Independent Australian and global macro analysis

Tuesday, November 30, 2021

Australian Q3 GDP -1.9%; 3.9%Y/Y

The damage from the Delta lockdowns over the winter was smaller than expected with the Australian economy contracting by 1.9% in the September quarter against the market consensus for a 2.7% fall. Output growth was up 3.9% through the year, though that is a sharp slowdown from the 9.5% pace seen in Q2. The decline in output compares with a larger 5.4% fall in hours worked across the economy in the quarter.     


Going into Q3, the Australian economy was in the expansion phase and full of running after earlier recovering from the 2020 Covid recession. But with Delta outbreaks sending around half of the population into lockdown for much of the quarter, GDP fell back to be 0.2% below its pre-pandemic level, temporarily setting back the expansion and delaying the return to its pre-pandemic path. 
 

High-frequency data indicates a robust recovery is now underway and the economy should easily regain the lost output in Q4. A key reason for this is the elevation in accumulated household savings in the quarter, from 11.8% to 19.8%. This was driven by a rise in real household disposable income (4.3%q/q) as the federal government ramped up its Covid-19 Disaster Payments to levels approaching the JobKeeper wage subsidy of 2020. Savings were also running up due to falling household consumption (-4.8%q/q) during the lockdowns. However, there are also headwinds to the recovery building from uncertainty relating to the new variant, the withdrawal of fiscal and monetary stimulus and capacity constraints in some sectors.   


Looking more broadly at Q3's outcome, it was the decline in household consumption that drove the overall contraction in GDP. 


Household consumption was close to returning to pre-pandemic levels in Q2, but it has now slid back to be 5.2% lower than at the end of 2019. The largest falls were in services (-9.5%q/q) and discretionary (-11.3%q/q) areas as these categories dropped back to be around 10-15% below pre-pandemic volumes respectively. In particular, the lockdowns drove significant falls in consumption for transport services (-40.9%q/q), hotels, cafes and restaurants (-21.3%q/q) and recreation and culture services (-11.8%q/q). Conversely, both goods (2.3%) and essential (1.1%) consumption remain above end 2019 levels. However, goods consumption overall was down in Q3 (-3.3%) on the back of falls in vehicle (-8.7%q/q) and fuel sales (-13.1%q/q), furniture and furnishings (-4.6%q/q) and clothing and footwear (-22%q/q).  


Inventories were a large drag on activity in the quarter (-1.3ppt), mainly on a sharp fall in wholesale inventories with the cuts seen in global motor vehicle production due to input shortages lowering the inventories of domestic motor vehicle dealerships.

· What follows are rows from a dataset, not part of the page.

(* ===== verification/ReceiverCorrect.v ===== *)
(** * ReceiverCorrect: what the receiver promises

    Acknowledgments say what has arrived, the reader gets the peer's stream in order
    and without gaps whatever the network does to the packets, and no operation
    aborts. *)

From S2P Require Import Prelude.
From S2P Require Import SeqNum.
From S2P Require Import RingBuffer.
From S2P Require Import RooIo.
From S2P Require Import Protocol.
From S2P Require Import Buffers.
From S2P Require Import Receiver.
From S2P Require Import ReceiverProofs.

Local Open Scope Z_scope.
Local Open Scope roo_scope.

Section Correct.

Context {io : RooIo} {io_laws : RooIoLaws} {pf : Platform}.
Context (peer : Z → list byte) (fin : option Z).

(** ** Acknowledgments *)

Lemma rx_ack_bitmask_spec n r B E :
  ∀ P m, rx_wf r B E → B ≤ P ≤ B + 2000 → 0 ≤ m →
  ∃ m', Receiver_ack_bitmask n r (u16 P) m = Some m' ∧ 0 ≤ m'
    ∧ ∀ i, 0 ≤ i → Z.testbit m' i = true ↔
        Z.testbit m i = true
        ∨ i < Z.of_nat n ∧ P + (Z.of_nat n - 1 - i) < E ∧ rx_has r (P + (Z.of_nat n - 1 - i)).
Proof.
  induction n as [|idx IH]; intros P m Hwf HP Hm; cbn [Receiver_ack_bitmask].
  { exists m. split; [done|]. split; [done|]. intros i Hi. split; [by left|]. intros [?|[? _]]; [done|lia]. }
  pose proof (rw_ring _ _ _ Hwf) as Hr. pose proof (ring_size_bounds _ _ _ Hr).
  rewrite (ring_contains _ _ _ Hr), (proj2 (Z.leb_le B P)) by lia. cbn [andb].
  destruct (Z.ltb_spec P E).
  2: { exists m. split; [done|]. split; [done|]. intros i Hi. split; [by left|]. intros [?|[? [? _]]]; [done|lia]. }
  rewrite (bind_step _ _ _ (rx_getInBuffer _ _ _ Hwf P ltac:(lia))).
  destruct (rx_at_lookup _ _ _ Hwf P) as (b & Hb & _).
  change (rx_in_buffers r !! rx_slot r P) with (rx_at r P). rewrite (bind_step _ _ _ Hb), SeqNum_incr_pos.
  set (m1 := if decide _ then m else _).
  assert (Hm1 : 0 ≤ m1 ∧ ∀ i, 0 ≤ i → Z.testbit m1 i = true ↔
    Z.testbit m i = true ∨ i = Z.of_nat idx ∧ rx_has r P).
  { unfold m1, rx_has. rewrite Z.shiftl_1_l. case_decide as Hty.
    - split; [done|]. intros i Hi. split; [by left|]. intros [?|(_ & b2 & ? & ?)]; [done|congruence].
    - split; [apply Z.lor_nonneg; split; [done|]; apply Z.pow_nonneg; lia|].
      intros i Hi. rewrite Z.lor_spec, orb_true_iff, Z.pow2_bits_eqb, Z.eqb_eq by lia.
      split; intros [?|?]; auto; right; [split; eauto|]; by intuition. }
  destruct Hm1 as [Hm1 Hbits1].
  destruct (IH (P + 1) m1 Hwf ltac:(lia) Hm1) as (m' & Heq & Hm' & Hbits).
  exists m'. split; [done|]. split; [done|]. intros i Hi. rewrite Hbits, Hbits1 by done.
  replace (P + 1 + (Z.of_nat idx - 1 - i)) with (P + (Z.of_nat (S idx) - 1 - i)) by lia. split.
  - intros [[?|[-> ?]]|(? & ? & ?)]; [by left|right..]; [|split; [lia|done]].
    replace (P + (Z.of_nat (S idx) - 1 - Z.of_nat idx)) with P by lia. split; [lia|done].
  - intros [?|(? & ? & ?)]; [by left; left|]. destruct (decide (i = Z.of_nat idx)) as [->|].
    + left. right. replace (P + (Z.of_nat (S idx) - 1 - Z.of_nat idx)) with P in * by lia. done.
    + right. split; [lia|done].
Qed.
(* ===== verification/ThreadSafe.v ===== *)
(** * ThreadSafe: the two link halves behind their locks

    [link/internal/thread_safe/thread_safe_transmitter.{h,cpp}],
    [link/internal/thread_safe/thread_safe_receiver.{h,cpp}] and
    [link/internal/thread_safe/outgoing_data_ready_notification.h]. Every method
    holds the object's mutex from start to end or to a wait, so that it is one atomic
    step: a function from the state to the result, the new state, and the condition
    variables it notifies. A method that blocks is the step up to the wait
    ([Blocked]), repeated when the condition is notified. *)

From S2P Require Import Prelude.
From S2P Require Import SeqNum.
From S2P Require Import RingBuffer.
From S2P Require Import RooIo.
From S2P Require Import Protocol.
From S2P Require Import Buffers.
From S2P Require Import Transmitter.
From S2P Require Import Receiver.

Local Open Scope Z_scope.
Local Open Scope roo_scope.

(** The statuses of roo_io that the transport uses. *)
Inductive Status := kOk | kEndOfStream | kClosed | kConnectionError.

#[export] Instance Status_eq_dec : EqDecision Status.
Proof. solve_decision. Defined.

(** The condition variables that threads wait on. *)
Inductive Condition := has_space | all_acked | has_data | connected_cv.

#[export] Instance Condition_eq_dec : EqDecision Condition.
Proof. solve_decision. Defined.

(** The outcome of a step of a method that may wait for a condition. *)
Inductive Blocking (A : Type) := Returned (a : A) | Blocked (c : Condition).
Arguments Returned {A} a.
Arguments Blocked {A} c.

Section Operations.

Context {io : RooIo} {pf : Platform}.

(** ** ThreadSafeTransmitter *)

Definition ThreadSafeTransmitter_checkConnectionStatus (t : Transmitter) (my_stream_id : Z) : Status :=
  if (bool_decide (tx_state t = TkConnected) || bool_decide (tx_state t = TkConnecting))
     && (my_stream_id =? tx_my_stream_id t)
  then kOk else kConnectionError.

(** One round of the loop of [write]. Returns the count, the status and
    [outgoing_data_ready]. *)
Definition ThreadSafeTransmitter_write_round (t : Transmitter) (buf : list byte)
    (my_stream_id : Z) : option (Blocking (Z * Status) * bool * Transmitter) :=
  '(total_written, outgoing_data_ready, t) ← Transmitter_tryWrite t buf;
  if 0 <? total_written then Some (Returned (total_written, kOk), outgoing_data_ready, t)
  else match ThreadSafeTransmitter_checkConnectionStatus t my_stream_id with
       | kOk => Some (Blocked has_space, outgoing_data_ready, t)
       | status => Some (Returned (0, status), outgoing_data_ready, t)
       end.

Definition ThreadSafeTransmitter_write (t : Transmitter) (buf : list byte) (my_stream_id : Z)
    : option (Blocking (Z * Status) * bool * Transmitter) :=
  match ThreadSafeTransmitter_checkConnectionStatus t my_stream_id with
  | kOk => ThreadSafeTransmitter_write_round t buf my_stream_id
  | status => Some (Returned (0, status), false, t)
  end.

Definition ThreadSafeTransmitter_tryWrite (t : Transmitter) (buf : list byte) (my_stream_id : Z)
    : option (Z * Status * bool * Transmitter) :=
  match ThreadSafeTransmitter_checkConnectionStatus t my_stream_id with
  | kOk => '(n, ready, t) ← Transmitter_tryWrite t buf; Some (n, kOk, ready, t)
  | status => Some (0, status, false, t)
  end.

Definition ThreadSafeTransmitter_flush (t : Transmitter) (my_stream_id : Z)
    : option (Status * bool * Transmitter) :=
  match ThreadSafeTransmitter_checkConnectionStatus t my_stream_id with
  | kOk => '(ready, t) ← Transmitter_flush t; Some (kOk, ready, t)
  | status => Some (status, false, t)
  end.

(** The check is made before the lock is taken. *)
Definition ThreadSafeTransmitter_hasPendingData (t : Transmitter) (my_stream_id : Z) : bool * Status :=
  match ThreadSafeTransmitter_checkConnectionStatus t my_stream_id with
  | kOk => (Transmitter_hasPendingData t, kOk)
  | status => (false, status)
  end.

(** [close], up to its first wait. *)
Definition ThreadSafeTransmitter_close (t : Transmitter) (my_stream_id : Z)
    : option (Blocking Status * bool * Transmitter) :=
  match ThreadSafeTransmitter_checkConnectionStatus t my_stream_id with
  | kOk =>
      t ← Transmitter_close t;
      Some (if Transmitter_hasPendingData t then Blocked all_acked else Returned kOk, true, t)
  | status => Some (Returned status, false, t)
  end.

(** The loop of [close], after a wait. *)
Definition ThreadSafeTransmitter_close_round (t : Transmitter) (my_stream_id : Z) : Blocking Status :=
  if negb (Transmitter_hasPendingData t) then Returned kOk
  else match ThreadSafeTransmitter_checkConnectionStatus t my_stream_id with
       | kOk => Blocked all_acked
       | status => Returned status
       end.

Definition ThreadSafeTransmitter_availableForWrite (t : Transmitter) (my_stream_id : Z) : Z * Status :=
  match ThreadSafeTransmitter_checkConnectionStatus t my_stream_id with
  | kOk => (Transmitter_availableForWrite t, kOk)
  | status => (0, status)
  end.

(** [send] copies the packet into the caller's 250 bytes. *)
Definition ThreadSafeTransmitter_send (t : Transmitter) (now draw next_send_micros : Z)
    : option (list byte * Z * Transmitter) :=
  Transmitter_send t now draw next_send_micros.

Definition ThreadSafeTransmitter_setBroken (t : Transmitter) : option (list Condition * Transmitter) :=
  t ← Transmitter_setBroken t; Some ([all_acked; has_space], t).

Definition ThreadSafeTransmitter_reset (t : Transmitter) : option (list Condition * Transmitter) :=
  t ← Transmitter_reset t; Some ([all_acked], t).

Definition ThreadSafeTransmitter_init (t : Transmitter) (my_stream_id : Z) (new_start : SeqNum)
    : option (list Condition * Transmitter) :=
  t ← Transmitter_init t my_stream_id new_start; Some ([all_acked], t).

(** Returns [outgoing_data_ready]. *)
Definition ThreadSafeTransmitter_ack (t : Transmitter) (control_bit : bool) (seq_id : Z)
    (ack_bitmap : list byte) : option (bool * list Condition * Transmitter) :=
  let writable_before := Transmitter_availableForWrite t in
  '(rushed, t) ← Transmitter_ack t control_bit seq_id ack_bitmap;
  let writable_after := Transmitter_availableForWrite t in
  Some (rushed,
        (if writable_before <? writable_after then [has_space] else [])
        ++ (if negb (Transmitter_hasPendingData t) then [all_acked] else []), t).

Definition ThreadSafeTransmitter_updateRecvHimark (t : Transmitter) (control_bit : bool)
    (recv_himark : Z) : option (list Condition * Transmitter) :=
  '(updated, t) ← Transmitter_updateRecvHimark t control_bit recv_himark;
  Some (if (updated : bool) then [has_space] else [], t).

(** ** ThreadSafeReceiver *)

Definition ThreadSafeReceiver_checkConnectionStatus (r : Receiver) (my_stream_id : Z) : Status :=
  if negb (my_stream_id =? rx_my_stream_id r) then kConnectionError
  else if decide (rx_state r = RkIdle) then kConnectionError
  else if rx_end_of_stream r then kEndOfStream
  else kOk.

(** One round of the loop of [read]. *)
Definition ThreadSafeReceiver_read_round (r : Receiver) (count my_stream_id : Z)
    : option (Blocking (list byte * Status) * bool * Receiver) :=
  '(total_read, outgoing_data_ready, r) ← Receiver_tryRead r count;
  match total_read with
  | _ :: _ => Some (Returned (total_read, kOk), outgoing_data_ready, r)
  | [] =>
      match ThreadSafeReceiver_checkConnectionStatus r my_stream_id with
      | kOk => Some (Blocked has_data, outgoing_data_ready, r)
      | status => Some (Returned ([], status), outgoing_data_ready, r)
      end
  end.

(** The status is the caller's when nothing is asked for. *)
Definition ThreadSafeReceiver_read (r : Receiver) (count my_stream_id : Z) (stream_status : Status)
    : option (Blocking (list byte * Status) * bool * Receiver) :=
  if count =? 0 then Some (Returned ([], stream_status), false, r)
  else match ThreadSafeReceiver_checkConnectionStatus r my_stream_id with
       | kOk => ThreadSafeReceiver_read_round r count my_stream_id
       | status => Some (Returned ([], status), false, r)
       end.

Definition ThreadSafeReceiver_tryRead (r : Receiver) (count my_stream_id : Z) (stream_status : Status)
    : option (list byte * Status * bool * Receiver) :=
  if count =? 0 then Some ([], stream_status, false, r)
  else match ThreadSafeReceiver_checkConnectionStatus r my_stream_id with
       | kOk => '(bytes, ready, r) ← Receiver_tryRead r count; Some (bytes, kOk, ready, r)
       | status => Some ([], status, false, r)
       end.

Definition ThreadSafeReceiver_peek (r : Receiver) (my_stream_id : Z) : option (Z * Status * Receiver) :=
  match ThreadSafeReceiver_checkConnectionStatus r my_stream_id with
  | kOk => '(x, r) ← Receiver_peek r; Some (x, kOk, r)
  | status => Some (-1, status, r)
  end.

Definition ThreadSafeReceiver_availableForRead (r : Receiver) (my_stream_id : Z)
    : option (Z * Status * Receiver) :=
  match ThreadSafeReceiver_checkConnectionStatus r my_stream_id with
  | kOk => '(n, r) ← Receiver_availableForRead r; Some (n, kOk, r)
  | status => Some (0, status, r)
  end.

Definition ThreadSafeReceiver_markInputClosed (r : Receiver) (my_stream_id : Z)
    : option (Status * bool * Receiver) :=
  match ThreadSafeReceiver_checkConnectionStatus r my_stream_id with
  | kOk => '(ready, r) ← Receiver_markInputClosed r false; Some (kOk, ready, r)
  | status => Some (status, false, r)
  end.

Definition ThreadSafeReceiver_setBroken (r : Receiver) : list Condition * Receiver :=
  ([has_data], Receiver_setBroken r).

Definition ThreadSafeReceiver_reset (r : Receiver) : option (list Condition * Receiver) :=
  r ← Receiver_reset r; Some ([has_data], r).

Definition ThreadSafeReceiver_init (r : Receiver) (my_stream_id : Z)
    : option (list Condition * Receiver) :=
  r ← Receiver_init r my_stream_id; Some ([has_data], r).

(** Returns whether there is an acknowledgment to send. *)
Definition ThreadSafeReceiver_handleDataPacket (r : Receiver) (control_bit : bool) (seq_id : Z)
    (payload : list byte) (len : Z) (is_final : bool)
    : option (bool * list Condition * Receiver) :=
  '(has_ack_to_send, has_new_data_to_read, r) ←
    Receiver_handleDataPacket r control_bit seq_id payload len is_final;
  Some (has_ack_to_send, if (has_new_data_to_read : bool) then [has_data] else [], r).

(** ** OutgoingDataReadyNotification

    The pending flag. [notify] wakes the sender only on the transition, and [await]
    returns whether it was set, within the timeout, and clears it. *)

Definition OutgoingDataReadyNotification_notify (has_data_to_send : bool) : bool * bool :=
  (true, negb has_data_to_send).

Definition OutgoingDataReadyNotification_await (has_data_to_send : bool) : bool * bool :=
  (false, has_data_to_send).

End Operations.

Business investment contracted by 1.1%q/q as the upswing in equipment spending (-3.1%) was paused during the lockdowns and potentially slowed by the global supply chain pressures. Public demand lifted sharply (3.3%) to add to growth as governments stepped up the rollout of the Covid-19 vaccines. Net exports (+1ppt) reversed their decline from the previous quarter as resources exports rebounded and imports contracted in line with weak domestic demand conditions.